[Collected data]
(** ** Words *)

Definition rot (x c : Z) : Z := Z.lor (Z.shiftr x c) (u64 (Z.shiftl x (64 - c))).
Definition ch (x y z : Z) : Z := Z.lxor (Z.land x y) (Z.land (u64 (Z.lnot x)) z).
Definition maj (x y z : Z) : Z := Z.lxor (Z.lxor (Z.land x y) (Z.land x z)) (Z.land y z).
Definition big_sigma0 (x : Z) : Z := Z.lxor (Z.lxor (rot x 28) (rot x 34)) (rot x 39).
Definition big_sigma1 (x : Z) : Z := Z.lxor (Z.lxor (rot x 14) (rot x 18)) (rot x 41).
Definition lit_sigma0 (x : Z) : Z := Z.lxor (Z.lxor (rot x 1) (rot x 8)) (Z.shiftr x 7).
Definition lit_sigma1 (x : Z) : Z := Z.lxor (Z.lxor (rot x 19) (rot x 61)) (Z.shiftr x 6).

Definition load64_be (s : list Z) (o : Z) : option Z :=
  b0 ← rd s o; b1 ← rd s (o + 1); b2 ← rd s (o + 2); b3 ← rd s (o + 3);
  b4 ← rd s (o + 4); b5 ← rd s (o + 5); b6 ← rd s (o + 6); b7 ← rd s (o + 7);
  Some (Z.lor (Z.lor (Z.lor (Z.lor (Z.lor (Z.lor (Z.lor (Z.shiftl b0 56) (Z.shiftl b1 48)) (Z.shiftl b2 40)) (Z.shiftl b3 32))
    (Z.shiftl b4 24)) (Z.shiftl b5 16)) (Z.shiftl b6 8)) b7).
Definition store64_be (v : Z) : list Z :=
  [Z.land (Z.shiftr v 56) 0xff; Z.land (Z.shiftr v 48) 0xff; Z.land (Z.shiftr v 40) 0xff; Z.land (Z.shiftr v 32) 0xff;
   Z.land (Z.shiftr v 24) 0xff; Z.land (Z.shiftr v 16) 0xff; Z.land (Z.shiftr v 8) 0xff; Z.land v 0xff].
(** [FOR(i, 0, size) { dst(i) = load64_be(src + i*8); }] at [dst + k], inside [dst]. *)
Definition load64_be_buf (dst : list Z) (k : Z) (src : list Z) (size : Z) : option (list Z) :=
  ws ← mapM (fun i => load64_be src (i * 8)) (seqZ 0 size);
  if decide (0 <= k /\ k + size <= len dst)
  then Some (take (Z.to_nat k) dst ++ ws ++ drop (Z.to_nat (k + size)) dst) else None.

(** The table of the source, four words to a line. *)
Definition K512 : list Z := Eval vm_compute in mjoin ((fun s => hex_groups 15 15 0 (text s)) <$> [
  "428a2f98d728ae227137449123ef65cdb5c0fbcfec4d3b2fe9b5dba58189dbbc";
  "3956c25bf348b53859f111f1b605d019923f82a4af194f9bab1c5ed5da6d8118";
  "d807aa98a303024212835b0145706fbe243185be4ee4b28c550c7dc3d5ffb4e2";
  "72be5d74f27b896f80deb1fe3b1696b19bdc06a725c71235c19bf174cf692694";
  "e49b69c19ef14ad2efbe4786384f25e30fc19dc68b8cd5b5240ca1cc77ac9c65";
  "2de92c6f592b02754a7484aa6ea6e4835cb0a9dcbd41fbd476f988da831153b5";
  "983e5152ee66dfaba831c66d2db43210b00327c898fb213fbf597fc7beef0ee4";
  "c6e00bf33da88fc2d5a79147930aa72506ca6351e003826f142929670a0e6e70";
  "27b70a8546d22ffc2e1b21385c26c9264d2c6dfc5ac42aed53380d139d95b3df";
  "650a73548baf63de766a0abb3c77b2a881c2c92e47edaee692722c851482353b";
  "a2bfe8a14cf10364a81a664bbc423001c24b8b70d0f89791c76c51a30654be30";
  "d192e819d6ef5218d69906245565a910f40e35855771202a106aa07032bbd1b8";
  "19a4c116b8d2d0c81e376c085141ab532748774cdf8eeb9934b0bcb5e19b48a8";
  "391c0cb3c5c95a634ed8aa4ae3418acb5b9cca4f7763e373682e6ff3d6b2b8a3";
  "748f82ee5defb2fc78a5636f43172f6084c87814a1f0ab728cc702081a6439ec";
  "90befffa23631e28a4506cebde82bde9bef9a3f7b2c67915c67178f2e372532b";
  "ca273eceea26619cd186b8c721c0c207eada7dd6cde0eb1ef57d4f7fee6ed178";
  "06f067aa72176fba0a637dc5a2c898a6113f9804bef90dae1b710b35131c471b";
  "28db77f523047d8432caab7b40c724933c9ebe0a15c9bebc431d67c49c100d4c";
  "4cc5d4becb3e42b6597f299cfc657e2a5fcb6fab3ad6faec6c44198c4a475817"]%string).

(** ** The context *)

Record sha512_ctx := Ctx512 { hash : vars; input_size : Z * Z; input : list Z; input_idx : Z }.
#[export] Instance sha512_ctx_eta : Eta sha512_ctx := fun r => Ctx512 (hash r) (input_size r) (input r) (input_idx r).
#[export] Instance upd_hash : Upd hash := ltac:(derive_upd hash).
#[export] Instance upd_input_size : Upd input_size := ltac:(derive_upd input_size).
#[export] Instance upd_input : Upd input := ltac:(derive_upd input).
#[export] Instance upd_input_idx : Upd input_idx := ltac:(derive_upd input_idx).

• **What is being asked**:
Each line from the first line of the entries up to and including the line containing "Definition store64_be (v" should be transcribed exactly, with all other lines left out.

• **Your solution**:
(** ** Words *)

Definition rot (x c : Z) : Z := Z.lor (Z.shiftr x c) (u64 (Z.shiftl x (64 - c))).
Definition ch (x y z : Z) : Z := Z.lxor (Z.land x y) (Z.land (u64 (Z.lnot x)) z).
Definition maj (x y z : Z) : Z := Z.lxor (Z.lxor (Z.land x y) (Z.land x z)) (Z.land y z).
Definition big_sigma0 (x : Z) : Z := Z.lxor (Z.lxor (rot x 28) (rot x 34)) (rot x 39).
Definition big_sigma1 (x : Z) : Z := Z.lxor (Z.lxor (rot x 14) (rot x 18)) (rot x 41).
Definition lit_sigma0 (x : Z) : Z := Z.lxor (Z.lxor (rot x 1) (rot x 8)) (Z.shiftr x 7).
Definition lit_sigma1 (x : Z) : Z := Z.lxor (Z.lxor (rot x 19) (rot x 61)) (Z.shiftr x 6).

Definition load64_be (s : list Z) (o : Z) : option Z :=
  b0 ← rd s o; b1 ← rd s (o + 1); b2 ← rd s (o + 2); b3 ← rd s (o + 3);
  b4 ← rd s (o + 4); b5 ← rd s (o + 5); b6 ← rd s (o + 6); b7 ← rd s (o + 7);
  Some (Z.lor (Z.lor (Z.lor (Z.lor (Z.lor (Z.lor (Z.lor (Z.shiftl b0 56) (Z.shiftl b1 48)) (Z.shiftl b2 40)) (Z.shiftl b3 32))
    (Z.shiftl b4 24)) (Z.shiftl b5 16)) (Z.shiftl b6 8)) b7).
Definition store64_be (v : Z) : list Z :=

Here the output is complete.